The last one was quite amusing, because while I can do something about all the other things - let down the tires, remove the frame bag, so on and so forth, there’s nothing I can do about the BlinkSteady light. The biggest advantage of the BlinkSteady light actually ends up being its biggest disadvantage too. When on any form of non-biking transportation with your bike, the light will stay on. A side effect from this though is that the battery life drops even if your ride time is relatively short, so if you catch the BART for 2 hours a day, but only ride for 15 minutes, your lights are going to be on for 2h15m a day, not just the 15 minutes. For Seattle residents, most who have a bike firmly rusted to their bike rack since the last time it was used in 2004, they’ll have a perceived loss of battery life with the BlinkSteady. Of course, if you don’t do multi-modal transportation, this is not an issue.
Light doesn’t stay straight very well…
There is a little adjustment screw on the back of the mounting plate, which is easy to adjust using a 2mm Allen Key (or thereabouts). I initially mounted mine such that it had minimal pressure on the polymer stop. It moved around, so I increased the pressure to what I thought would be pretty much the maximum I was comfortable with. It held roughly steady until someone knocked it with their bike on the bike shuttle. I straightened it up, and in general it’s a non-issue until something pushes it sideways, but the little rubber stop doesn’t hold it in place with an iron grip that would make Soviet Russia proud. Ideally, this is what I would prefer, but the “only moves when someone pushes it” works pretty well. Maybe if I torque it down more…
A possible solution here is instead of having an external facing collar, make the light extend backwards slightly further and have an adjustable collar internal to the light (so that when you screw the mounting hardware to the rest of the light, no visible collar can be seen). I don’t know how the exact design would work here, but it would keep the clean look of the lights, while giving the iron grip.
One thing I was impressed with was that it didn’t scratch the seatpost at all. That’s rather nice, especially if you plan to use it on a Carbon Fiber seatpost.

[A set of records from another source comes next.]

(** * kintone MCP Lambda handlers: envelope detection, tool-name resolution,
      dispatch and response rendering

    Shallow embedding of the two Lambda entry points of the repository:

    - [MultiEnvelope.handler]: [src/MyKintone/src/index.ts], the handler that
      accepts eleven calling conventions;
    - [Compact.handler]: the TypeScript entry point in [src/unnamed/part_000],
      the handler with three calling conventions and the helper
      [extractToolName].

    Both files share [getKintoneConfig], the three Zod schemas and the class
    [KintoneTools]; these are embedded once.

    JavaScript values are embedded as the JSON fragment the Lambda runtime
    delivers (numbers are integers); strings are the UTF-8 bytes of the text,
    which is faithful for the ASCII literals the handlers search for.  The
    event of a handler has the type [any]: it is a [value], which the runtime
    decodes from the payload, so it may be [null], a primitive or an array as
    well as an object.  An exception is an explicit constructor of [flow];
    the kintone REST client and its constructor, [JSON.parse],
    [JSON.stringify], the clock and the texts of engine-made messages are the
    fields of a [Platform]. *)

From Stdlib Require Import String Ascii List ZArith Lia Bool DecimalString.
Import ListNotations.
Open Scope string_scope.
Set Warnings "-register-all".

(* ================================================================== *)
(** ** String methods used by the handlers *)
(* ================================================================== *)

Module JsString.

(** [s.startsWith(p)] *)
Definition startsWith (s p : string) : bool := String.prefix p s.

Fixpoint drop (n : nat) (s : string) : string :=
  match n, s with
  | O, _ => s
  | S _, EmptyString => EmptyString
  | S k, String _ r => drop k r
  end.

Fixpoint take (n : nat) (s : string) : string :=
  match n, s with
  | O, _ => EmptyString
  | S _, EmptyString => EmptyString
  | S k, String c r => String c (take k r)
  end.

(** Position of the first occurrence of [p] in [s], scanning from 0. *)
Fixpoint find (s p : string) : option nat :=
  if startsWith s p then Some O
  else match s with
       | EmptyString => None
       | String _ r => option_map S (find r p)
       end.

(** [s.indexOf(p)]: -1 when [p] does not occur. *)
Definition indexOf (s p : string) : Z :=
  match find s p with
  | Some i => Z.of_nat i
  | None => (-1)%Z
  end.

(** [s.includes(p)] *)
Definition includes (s p : string) : bool :=
  match find s p with Some _ => true | None => false end.
(** * Cellular automaton for wind farm site projection (CA_Model_Code.py)

    A shallow embedding of the simulation core of [CA_Model_Code.py]: the
    constraints and the neighborhood effect factors of
    [ConstraintNeighborhood()], and, from [CellularAutomaton()], the gained
    capacity, the scenarios, the coefficient iteration, the probability
    calculation, the composite score written by [CalculateField], the
    conversion of grid cells in each time step, the update of the
    neighborhood effect factors and the quantity and allocation
    disagreement.

    Conventions.  The answers "Y"/"N" kept in [ConstYesNo] and
    [NeighYesNo] reply to "Would you like to switch off the constraints?"
    and "Would you like to switch off the neighborhood effects?": [Y]
    means switched OFF, [N] means in use.  Python floats are idealised:
    exact rationals ([Q]) where the code only adds, multiplies, divides and
    compares, real numbers ([R]) from the point where [e**z] is taken;
    [probBinary64] gives the last operations of the probability in
    binary64, where rounding matters.
    Integer counts are [nat] or [Z]; text fields are strings.  Exceptions
    that stop the script are values of [result]. *)

From Stdlib Require Import ZArith QArith Qabs Qround Qpower Qreals Reals Lra Lia Psatz.
From Stdlib Require Import Floats.
From Stdlib Require Import List Bool String Ascii Permutation Sorted.
Import ListNotations.

(** ** Shared data *)

(** A reply to a yes-or-no question of the script. *)
Inductive YesNo : Set := Y | N.
(** * bluesky_adaptive.agents.simple: sequential and scikit-learn agent mixins

    A shallow embedding of [bluesky_adaptive/agents/simple.py].  Methods that
    mutate [self] become functions from an agent record to an outcome paired
    with the updated record.  Python exceptions are the [Raise] branch of
    [result]; the module-level logger is a list of warnings carried by the
    agent record. *)

From Stdlib Require Import List ZArith QArith Bool Arith Lia Permutation Sorted.
Import ListNotations.

Close Scope Q_scope.
Local Open Scope nat_scope.

Set Implicit Arguments.

(** ** Exceptions and fallible computations *)

Inductive exn : Type :=
| StopIteration
| ValueError
| ZeroDivisionError
| NotImplementedError
| AttributeError
| IndexError
| ModelError (code : nat).   (* anything an external estimator may raise *)

Inductive result (A : Type) : Type :=
| Ok (a : A)
| Raise (e : exn).

Arguments Ok {A} a.
Arguments Raise {A} e.

Definition bind {A B} (r : result A) (k : A -> result B) : result B :=
  match r with
  | Ok a => k a
  | Raise e => Raise e
  end.

Notation "x <- r ;; k" := (bind r (fun x => k))
  (at level 61, r at next level, right associativity).

(** ** The fragment of NumPy used by the bounds test

    A point is a number or a one-dimensional array of numbers; numbers are
    integers here (no NaN).  [np.array] leaves such a value as it is. *)

Inductive ndarray (A : Type) : Type :=
| Scalar (v : A)
| Array1 (vs : list A).

Arguments Scalar {A} v.
Arguments Array1 {A} vs.

Definition value : Type := ndarray Z.

Definition np_array (point : value) : value := point.
(** * PPO agent models (python/ppo/models.py)

    The file follows the two phases of the TensorFlow program:

    - [Build]: what [create_agent_model] and the model constructors declare
      when the graph is built (placeholders, layers, the arguments handed to
      [create_ppo_optimizer]) and the exceptions they raise;
    - [Run]: the values the declared operations compute on one batch, with
      tensors of rank at most two over the real numbers and TensorFlow's
      broadcasting written out.

    float32 arithmetic is idealised as arithmetic over [R]: the results
    about computed values are identities and weak bounds, which the float32
    program follows up to rounding; no result says that a computed value is
    strictly positive, since float32 underflows where [R] does not.  Python
    [int]s are [Z], [tf.int32] values are [Z] with the wrap-around written
    out, Python dictionaries are [gmap]s. *)

From Stdlib Require Import Reals Lra ZArith Ascii String List.
From stdpp Require Import base option list gmap strings pretty.

Open Scope Z_scope.

(** ** Python values, exceptions and results *)

Inductive exn :=
| UnityEnvironmentException (msg : string)
| Exception (msg : string)
| IndexError
| KeyError (key : string)
| ValueError.

Inductive result (A : Type) :=
| Ok (a : A)
| Raise (e : exn).
Arguments Ok {A} a.
Arguments Raise {A} e.

Definition bind {A B} (r : result A) (k : A -> result B) : result B :=
  match r with
  | Ok a => k a
  | Raise e => Raise e
  end.

Notation "'let*' x ':=' r 'in' k" := (bind r (fun x => k))
  (at level 10, x pattern, r at level 100, k at level 200).

(** [l[0]] on a Python list. *)
Definition first {A} (l : list A) : result A :=
  match l with
  | x :: _ => Ok x
  | [] => Raise IndexError
  end.

(** [d[k]] on a Python dictionary. *)
Definition getitem {A} (d : gmap string A) (k : string) : result A :=
  match d !! k with
  | Some v => Ok v
  | None => Raise (KeyError k)
  end.

(** The brain parameters read by models.py, and the environment holding them. *)
Record BrainParameters := {
  action_space_type : string;
  action_space_size : Z;
  state_space_type : string;
  state_space_size : Z;
  number_observations : Z;
  camera_resolutions : list (gmap string Z)
}.

Record UnityEnvironment := {
  brain_names : list string;
  brains : gmap string BrainParameters
}.

(** ** Graph construction *)

Module Build.

Inductive dtype := float32 | int32.

Inductive activation := elu | tanh.

Inductive initializer :=
| default_initializer
| variance_scaling_initializer (factor : R).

When the battery levels start to get low, you can’t do that trick to shut it off
What trickery is this that I speak of? The BlinkSteady customer service guys gave me some useful information with testing the functionality of the light. The photo sensor of the light can be tricked in to thinking it’s too bright and turn the light off by holding your hand in front of the LED’s - the reflected light will be bright enough for the photo sensor to think it’s too bright outside, and turn the light off. A neat trick, but for the most part useless. Because the light sensor does work off a specified light sensitivity level however, this can be a way to tell you that the voltage levels in the batteries are too low, so maybe this isn’t so much of a negative as it is a positive. I did notice this kicked in much sooner than the light was less bright from general human perception.
Overall, what’s the verdict?
Still two thumbs up. A great little light that’s nicely packaged together. BlinkSteady still lists it as $95 MSRP, so I think that price is to stay. This has quickly become and remained one of my favorite items of “functional bling” on the bike, along with my GPS, and especially amongst the engineering types that I ride with they all give a nod to the simplistic, elegant yet highly functional design.
I probably won’t have much more to add on this review after this. The only thing remaining is how well the battery life holds up with NiMH rechargeable batteries in it. I may just update this review at that point of time.